> **About this task**: In the records below, find the line with "Hst. rewrite Hst." and the line with "Lemma strncmp_eq_app p"; return exactly those lines and every line between them.

> **Stored data entries**:
--- START ---

(* ===== verification/CString.v ===== *)
(** * C strings

    A NUL-terminated string is the list of its bytes before the NUL.  The
    functions of <string.h> the code calls, on such lists; a pointer into a
    string is its offset. *)

From S2P Require Import Prelude.

(** The string at the start of a buffer: the bytes before the first NUL. *)
Fixpoint cstr (l : bytes) : bytes :=
  match l with
  | [] => []
  | b :: l => if b =? 0 then [] else b :: cstr l
  end.

Definition strlen (s : bytes) : Z := blen s.

Fixpoint starts_with (needle s : bytes) : bool :=
  match needle, s with
  | [], _ => true
  | c :: needle, d :: s => (c =? d) && starts_with needle s
  | _ :: _, [] => false
  end.

(** [strstr(s, needle) - s], or [None] for NULL. *)
Fixpoint strstr (s needle : bytes) : option Z :=
  if starts_with needle s then Some 0
  else match s with
       | [] => None
       | _ :: s => (fun o => 1 + o) <$> strstr s needle
       end.

(** [strstr(s + o, needle) - s] *)
Definition strstr_from (o : Z) (s needle : bytes) : option Z :=
  (fun i => o + i) <$> strstr (drop (Z.to_nat o) s) needle.

(** [strrchr(s, c) - s] *)
Fixpoint strrchr (s : bytes) (c : Z) : option Z :=
  match s with
  | [] => None
  | d :: s => match strrchr s c with
              | Some o => Some (1 + o)
              | None => if d =? c then Some 0 else None
              end
  end.

(** [strncmp(a, b, n) == 0] *)
Fixpoint strncmp_eq (a b : bytes) (n : nat) : bool :=
  match n, a, b with
  | O, _, _ => true
  | S n, x :: a, y :: b => (x =? y) && strncmp_eq a b n
  | S _, [], [] => true
  | S _, _, _ => false
  end.

(** [memcmp(a, b, n) == 0] on the bytes of two objects. *)
Definition bytes_eqb (a b : bytes) : bool := bool_decide (a = b).

(** [sprintf("%i", i)] for the non-negative values the code prints. *)
Definition dec2 (i : Z) : bytes :=
  if i <? 10 then [48 + i] else [48 + i / 10; 48 + i mod 10].

(** Overwrite the bytes of [l] from offset [o] with [d]. *)
Definition overwrite (o : Z) (d l : bytes) : bytes :=
  take (Z.to_nat o) l ++ d ++ drop (Z.to_nat (o + blen d)) l.

Lemma starts_with_spec needle s :
  starts_with needle s = true <-> exists t, s = needle ++ t.
Proof.
  revert s; induction needle as [|c needle IH]; intros [|d s]; cbn.
  1, 2: split; [by eexists|done].
  - split; [done|by intros [??]].
  - rewrite andb_true_iff, IH. split.
    + intros (->%Z.eqb_eq & t & ->). by eexists.
    + intros (t & [= -> ->]). rewrite Z.eqb_refl. eauto.
Qed.

Lemma strstr_Some s needle o :
  strstr s needle = Some o ->
  0 <= o /\ exists pre post, s = pre ++ needle ++ post /\ blen pre = o.
Proof.
  revert o; induction s as [|c s IH]; intros o; cbn.
  - destruct (starts_with needle []) eqn:E; [|done]. intros [= <-].
    apply starts_with_spec in E as [t E]. split; [lia|]. by exists [], t.
  - destruct (starts_with needle (c :: s)) eqn:E.
    + intros [= <-]. apply starts_with_spec in E as [t E]. split; [lia|]. by exists [], t.
    + destruct (strstr s needle) as [o'|]; [|done]. intros [= <-].
      destruct (IH o' eq_refl) as (? & pre & post & -> & ?). split; [lia|].
      exists (c :: pre), post. split; [done|]. rewrite blen_cons. lia.
Qed.

Lemma strstr_None s needle pre post : strstr s needle = None -> s <> pre ++ needle ++ post.
Proof.
  revert pre; induction s as [|c s IH]; intros pre; cbn.
  - destruct (starts_with needle []) eqn:E; [done|]. intros _ E'.
    symmetry in E'. apply app_nil in E' as [-> [-> ->]%app_nil]. done.
  - destruct (starts_with needle (c :: s)) eqn:E; [done|].
    destruct (strstr s needle) eqn:E'; [done|]. intros _ E''.
    destruct pre as [|d pre].
    + assert (starts_with needle (c :: s) = true) by (apply starts_with_spec; by eexists).
      congruence.
    + injection E'' as -> ->. by eapply IH.
Qed.

(** [strstr] finds the first occurrence. *)
Lemma strstr_first s needle o pre post :
  strstr s needle = Some o -> s = pre ++ needle ++ post -> o <= blen pre.
Proof.
  revert o pre; induction s as [|c s IH]; intros o pre; cbn.
  - destruct (starts_with needle []); [|done]. intros [= <-] _. auto with netsrv.
  - destruct (starts_with needle (c :: s)) eqn:E; [intros [= <-] _; auto with netsrv|].
    destruct (strstr s needle) as [o'|]; [|done]. intros [= <-] E'.
    destruct pre as [|d pre].
    + assert (starts_with needle (c :: s) = true) by (apply starts_with_spec; by eexists).
      congruence.
    + injection E' as -> ->. rewrite blen_cons. specialize (IH o' pre eq_refl eq_refl). lia.
Qed.

Lemma starts_with_app n a b :
  (length n <= length a)%nat -> starts_with n (a ++ b) = starts_with n a.
Proof.
  revert a; induction n as [|c n IH]; intros [|d a] Hl; cbn in *; try done; [lia|].
  rewrite IH by lia. done.
Qed.

Lemma strstr_length s needle o : strstr s needle = Some o -> (length needle <= length s)%nat.
Proof. intros (_ & pre & post & -> & _)%strstr_Some. rewrite !length_app. lia. Qed.

(** The first occurrence stays the first when the string grows on the right. *)
Lemma strstr_app s needle o t : strstr s needle = Some o -> strstr (s ++ t) needle = Some o.
Proof.
  revert o; induction s as [|c s IH]; intros o E; pose proof (strstr_length _ _ _ E) as Hl.
  - destruct needle; [|cbn in Hl; lia]. cbn in *. by destruct t.
  - change ((c :: s) ++ t) with (c :: s ++ t). cbn [strstr] in *.
    pose proof (starts_with_app needle (c :: s) t Hl) as Hst.
    change ((c :: s) ++ t) with (c :: s ++ t) in Hst. rewrite Hst.
    destruct (starts_with needle (c :: s)); [done|].
    destruct (strstr s needle) as [o'|]; [|done]. injection E as <-. by rewrite (IH o').
Qed.

Lemma strncmp_eq_app p s : strncmp_eq (p ++ s) p (length p) = true.
Proof. induction p; cbn; [by destruct s|]. by rewrite Z.eqb_refl. Qed.

Lemma cstr_no_nul l : Forall (fun b => b <> 0) (cstr l).
Proof. induction l as [|b l IH]; cbn; [done|]. destruct (Z.eqb_spec b 0); by constructor. Qed.

Lemma cstr_id l : Forall (fun b => b <> 0) l -> cstr l = l.
Proof. induction 1 as [|b l Hb _ IH]; cbn; [done|]. destruct (Z.eqb_spec b 0); congruence. Qed.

--- END ---

> **Output**:
    change ((c :: s) ++ t) with (c :: s ++ t) in Hst. rewrite Hst.
    destruct (starts_with needle (c :: s)); [done|].
    destruct (strstr s needle) as [o'|]; [|done]. injection E as <-. by rewrite (IH o').
Qed.

Lemma strncmp_eq_app p s : strncmp_eq (p ++ s) p (length p) = true.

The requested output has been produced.